_Task item:_ Copy out, from the entries below, each line that holds the string "programs".

_Supplied material:_

(** * DakkeManager: branch reconciliation client and batch-update middleware

    A shallow embedding of the parts of [branch_manager.py] and
    [holoo_api.py] that carry the reconciliation, pagination, retry,
    health-check, dispatch and formatting logic, with the properties the
    design document states about them and further properties read off the
    code.

    Layout:
    - [Py]            : the Python values the code manipulates (JSON scalars,
                        binary64 floats, [str], [float], [int], truthiness,
                        the two [format] specifications used by the code);
    - [BranchManager] : [format_price], [format_number], [HolooAPIClient],
                        [MainWindow.update_table], [MainWindow.fetch_all_data],
                        [MainWindow.do_apply_changes],
                        [MainWindow.check_all_branches];
    - [HolooApi]      : the [/batch/update], [/check/db] and
                        [/article/<code>/update] endpoints of the middleware,
                        [verify_api_key], [execute_with_retry] and the choice
                        of the ODBC driver;
    - [Wire]          : the JSON objects the two programs exchange;
    - [Samples]       : sample data;
    - the modules of facts: first those on the statements of the design
                        document, then further ones on the client, the
                        registry, the dispatch, the table, the formatting,
                        the middleware and the two programs together. *)

From Stdlib Require Import ZArith List Bool Ascii String Lia Permutation.
Import ListNotations.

_Solution to the problem:_
    - [Wire]          : the JSON objects the two programs exchange;
                        the middleware and the two programs together. *)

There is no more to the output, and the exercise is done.